Repeat exactly the lines of the entries below from the one with "Forall (fun w => is_Some (week_total w)) activity_data" through the one with "Theorem C3_commit_normalization (activity_response", both ends included, and nothing else.

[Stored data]
Segment Open

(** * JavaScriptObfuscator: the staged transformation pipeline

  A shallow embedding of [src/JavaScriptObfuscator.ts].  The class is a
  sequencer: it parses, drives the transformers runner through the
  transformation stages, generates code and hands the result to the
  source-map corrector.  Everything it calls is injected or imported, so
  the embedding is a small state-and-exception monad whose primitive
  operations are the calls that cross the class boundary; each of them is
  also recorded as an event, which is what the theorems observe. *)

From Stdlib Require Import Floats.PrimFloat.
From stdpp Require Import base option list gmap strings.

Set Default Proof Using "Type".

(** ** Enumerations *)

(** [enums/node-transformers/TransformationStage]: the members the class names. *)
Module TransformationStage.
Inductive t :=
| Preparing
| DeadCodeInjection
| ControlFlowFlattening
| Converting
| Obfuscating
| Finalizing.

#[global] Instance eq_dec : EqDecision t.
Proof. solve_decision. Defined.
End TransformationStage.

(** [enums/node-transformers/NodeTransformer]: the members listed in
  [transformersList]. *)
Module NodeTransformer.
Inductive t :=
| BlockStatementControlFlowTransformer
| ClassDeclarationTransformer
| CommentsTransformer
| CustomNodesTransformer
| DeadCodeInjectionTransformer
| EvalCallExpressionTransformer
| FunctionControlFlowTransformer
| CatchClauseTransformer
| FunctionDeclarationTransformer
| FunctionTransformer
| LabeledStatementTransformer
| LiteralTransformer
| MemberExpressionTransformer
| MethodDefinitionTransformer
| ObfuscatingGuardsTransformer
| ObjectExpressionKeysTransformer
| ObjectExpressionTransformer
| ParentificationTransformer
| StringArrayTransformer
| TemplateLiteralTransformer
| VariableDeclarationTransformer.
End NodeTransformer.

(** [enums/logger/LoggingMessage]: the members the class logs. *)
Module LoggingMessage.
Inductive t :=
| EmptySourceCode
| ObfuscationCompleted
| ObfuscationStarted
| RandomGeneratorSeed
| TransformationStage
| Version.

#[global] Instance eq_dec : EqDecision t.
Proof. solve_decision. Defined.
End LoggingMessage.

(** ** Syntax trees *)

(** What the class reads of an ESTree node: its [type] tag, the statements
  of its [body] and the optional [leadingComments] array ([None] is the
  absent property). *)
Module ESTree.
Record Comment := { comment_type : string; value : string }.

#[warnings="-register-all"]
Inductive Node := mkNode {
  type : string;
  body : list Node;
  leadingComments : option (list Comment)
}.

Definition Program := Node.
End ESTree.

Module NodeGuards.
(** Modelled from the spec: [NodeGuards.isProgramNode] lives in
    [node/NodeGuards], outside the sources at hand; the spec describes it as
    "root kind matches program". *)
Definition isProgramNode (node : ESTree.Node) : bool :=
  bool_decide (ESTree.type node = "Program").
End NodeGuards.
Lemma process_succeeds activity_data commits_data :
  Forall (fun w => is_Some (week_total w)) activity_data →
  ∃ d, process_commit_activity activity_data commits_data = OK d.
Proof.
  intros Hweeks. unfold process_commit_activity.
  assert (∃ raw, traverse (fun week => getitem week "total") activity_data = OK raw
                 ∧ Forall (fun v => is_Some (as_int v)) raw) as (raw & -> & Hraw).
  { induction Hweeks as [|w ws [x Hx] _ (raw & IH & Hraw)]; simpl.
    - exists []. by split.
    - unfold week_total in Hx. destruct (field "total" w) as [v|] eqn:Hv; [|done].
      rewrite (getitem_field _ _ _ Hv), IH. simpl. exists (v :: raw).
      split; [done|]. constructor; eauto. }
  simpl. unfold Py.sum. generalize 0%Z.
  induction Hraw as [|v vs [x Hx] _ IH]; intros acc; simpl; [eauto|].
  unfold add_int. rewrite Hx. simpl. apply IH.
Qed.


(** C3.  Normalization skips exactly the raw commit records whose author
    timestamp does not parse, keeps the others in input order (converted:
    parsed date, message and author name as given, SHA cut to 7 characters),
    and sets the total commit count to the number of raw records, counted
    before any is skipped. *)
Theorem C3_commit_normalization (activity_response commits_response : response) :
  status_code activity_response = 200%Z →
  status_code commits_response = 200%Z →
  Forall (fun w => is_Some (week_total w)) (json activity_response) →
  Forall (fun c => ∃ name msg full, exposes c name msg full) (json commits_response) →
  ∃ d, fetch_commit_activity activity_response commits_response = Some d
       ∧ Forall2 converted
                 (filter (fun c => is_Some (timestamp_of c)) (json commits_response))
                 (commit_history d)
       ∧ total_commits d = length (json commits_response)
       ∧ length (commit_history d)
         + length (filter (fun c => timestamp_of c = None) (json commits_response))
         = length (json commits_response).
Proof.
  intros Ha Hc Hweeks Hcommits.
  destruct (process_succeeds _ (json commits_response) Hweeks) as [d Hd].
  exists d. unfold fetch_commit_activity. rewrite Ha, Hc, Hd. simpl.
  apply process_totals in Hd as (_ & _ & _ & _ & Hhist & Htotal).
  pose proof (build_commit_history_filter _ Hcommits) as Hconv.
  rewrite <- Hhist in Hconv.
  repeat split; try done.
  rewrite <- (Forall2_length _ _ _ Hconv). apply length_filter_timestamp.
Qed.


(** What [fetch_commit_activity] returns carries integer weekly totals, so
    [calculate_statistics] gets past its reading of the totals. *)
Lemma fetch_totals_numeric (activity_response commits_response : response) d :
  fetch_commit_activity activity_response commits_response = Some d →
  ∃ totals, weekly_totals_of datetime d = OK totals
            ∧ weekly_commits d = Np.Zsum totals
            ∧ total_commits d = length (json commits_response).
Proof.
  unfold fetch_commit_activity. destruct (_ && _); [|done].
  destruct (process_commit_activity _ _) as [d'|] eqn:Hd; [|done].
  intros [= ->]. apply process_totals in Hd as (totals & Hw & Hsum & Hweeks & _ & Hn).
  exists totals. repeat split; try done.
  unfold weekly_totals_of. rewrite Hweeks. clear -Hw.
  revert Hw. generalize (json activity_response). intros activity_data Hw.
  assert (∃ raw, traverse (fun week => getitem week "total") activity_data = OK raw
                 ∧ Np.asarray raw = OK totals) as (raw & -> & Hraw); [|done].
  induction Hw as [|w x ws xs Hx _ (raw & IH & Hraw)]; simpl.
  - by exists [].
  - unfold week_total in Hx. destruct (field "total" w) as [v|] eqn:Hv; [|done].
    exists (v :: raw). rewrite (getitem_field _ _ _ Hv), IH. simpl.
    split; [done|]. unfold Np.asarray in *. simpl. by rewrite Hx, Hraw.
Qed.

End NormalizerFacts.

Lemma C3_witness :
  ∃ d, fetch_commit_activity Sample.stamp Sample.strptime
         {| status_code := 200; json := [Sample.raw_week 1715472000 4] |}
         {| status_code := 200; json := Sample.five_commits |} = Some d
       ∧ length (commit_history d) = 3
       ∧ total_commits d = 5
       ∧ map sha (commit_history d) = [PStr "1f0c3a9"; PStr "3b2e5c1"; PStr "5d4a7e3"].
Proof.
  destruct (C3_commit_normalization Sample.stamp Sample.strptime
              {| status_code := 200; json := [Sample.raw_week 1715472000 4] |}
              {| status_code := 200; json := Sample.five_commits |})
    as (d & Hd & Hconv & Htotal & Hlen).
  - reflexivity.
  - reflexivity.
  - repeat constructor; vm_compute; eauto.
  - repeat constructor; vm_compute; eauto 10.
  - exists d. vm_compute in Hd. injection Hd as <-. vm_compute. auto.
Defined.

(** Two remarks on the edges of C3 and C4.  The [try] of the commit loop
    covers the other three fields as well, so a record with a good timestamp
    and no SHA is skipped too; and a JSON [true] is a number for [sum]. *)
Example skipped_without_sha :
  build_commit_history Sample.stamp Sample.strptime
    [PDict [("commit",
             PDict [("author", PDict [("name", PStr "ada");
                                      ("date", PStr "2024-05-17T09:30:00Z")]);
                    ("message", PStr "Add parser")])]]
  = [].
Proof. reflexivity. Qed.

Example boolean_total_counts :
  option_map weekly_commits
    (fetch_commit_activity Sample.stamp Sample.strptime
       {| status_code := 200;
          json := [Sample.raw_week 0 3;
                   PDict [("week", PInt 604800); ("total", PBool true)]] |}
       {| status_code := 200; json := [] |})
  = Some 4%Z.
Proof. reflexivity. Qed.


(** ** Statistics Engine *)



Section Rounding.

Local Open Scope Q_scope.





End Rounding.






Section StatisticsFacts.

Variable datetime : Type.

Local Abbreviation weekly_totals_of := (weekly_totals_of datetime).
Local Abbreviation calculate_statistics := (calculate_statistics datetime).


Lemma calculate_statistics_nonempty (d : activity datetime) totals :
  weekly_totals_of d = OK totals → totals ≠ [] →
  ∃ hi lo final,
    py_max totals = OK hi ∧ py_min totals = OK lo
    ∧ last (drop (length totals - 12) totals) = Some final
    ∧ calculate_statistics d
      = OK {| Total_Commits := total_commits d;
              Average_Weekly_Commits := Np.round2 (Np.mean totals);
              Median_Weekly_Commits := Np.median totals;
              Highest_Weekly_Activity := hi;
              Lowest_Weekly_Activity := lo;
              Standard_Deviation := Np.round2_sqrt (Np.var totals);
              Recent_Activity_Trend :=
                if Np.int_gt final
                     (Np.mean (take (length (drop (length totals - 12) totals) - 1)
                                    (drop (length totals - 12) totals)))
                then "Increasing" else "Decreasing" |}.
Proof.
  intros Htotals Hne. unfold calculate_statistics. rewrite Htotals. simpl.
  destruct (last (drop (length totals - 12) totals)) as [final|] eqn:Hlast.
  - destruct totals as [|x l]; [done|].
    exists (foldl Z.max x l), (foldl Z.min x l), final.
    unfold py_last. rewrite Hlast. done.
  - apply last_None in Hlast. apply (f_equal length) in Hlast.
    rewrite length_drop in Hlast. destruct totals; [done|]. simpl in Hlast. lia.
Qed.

Segment Closed

Answer to the exercise -
  Forall (fun w => is_Some (week_total w)) activity_data →
  ∃ d, process_commit_activity activity_data commits_data = OK d.
Proof.
  intros Hweeks. unfold process_commit_activity.
  assert (∃ raw, traverse (fun week => getitem week "total") activity_data = OK raw
                 ∧ Forall (fun v => is_Some (as_int v)) raw) as (raw & -> & Hraw).
  { induction Hweeks as [|w ws [x Hx] _ (raw & IH & Hraw)]; simpl.
    - exists []. by split.
    - unfold week_total in Hx. destruct (field "total" w) as [v|] eqn:Hv; [|done].
      rewrite (getitem_field _ _ _ Hv), IH. simpl. exists (v :: raw).
      split; [done|]. constructor; eauto. }
  simpl. unfold Py.sum. generalize 0%Z.
  induction Hraw as [|v vs [x Hx] _ IH]; intros acc; simpl; [eauto|].
  unfold add_int. rewrite Hx. simpl. apply IH.
Qed.


(** C3.  Normalization skips exactly the raw commit records whose author
    timestamp does not parse, keeps the others in input order (converted:
    parsed date, message and author name as given, SHA cut to 7 characters),
    and sets the total commit count to the number of raw records, counted
    before any is skipped. *)
Theorem C3_commit_normalization (activity_response commits_response : response) :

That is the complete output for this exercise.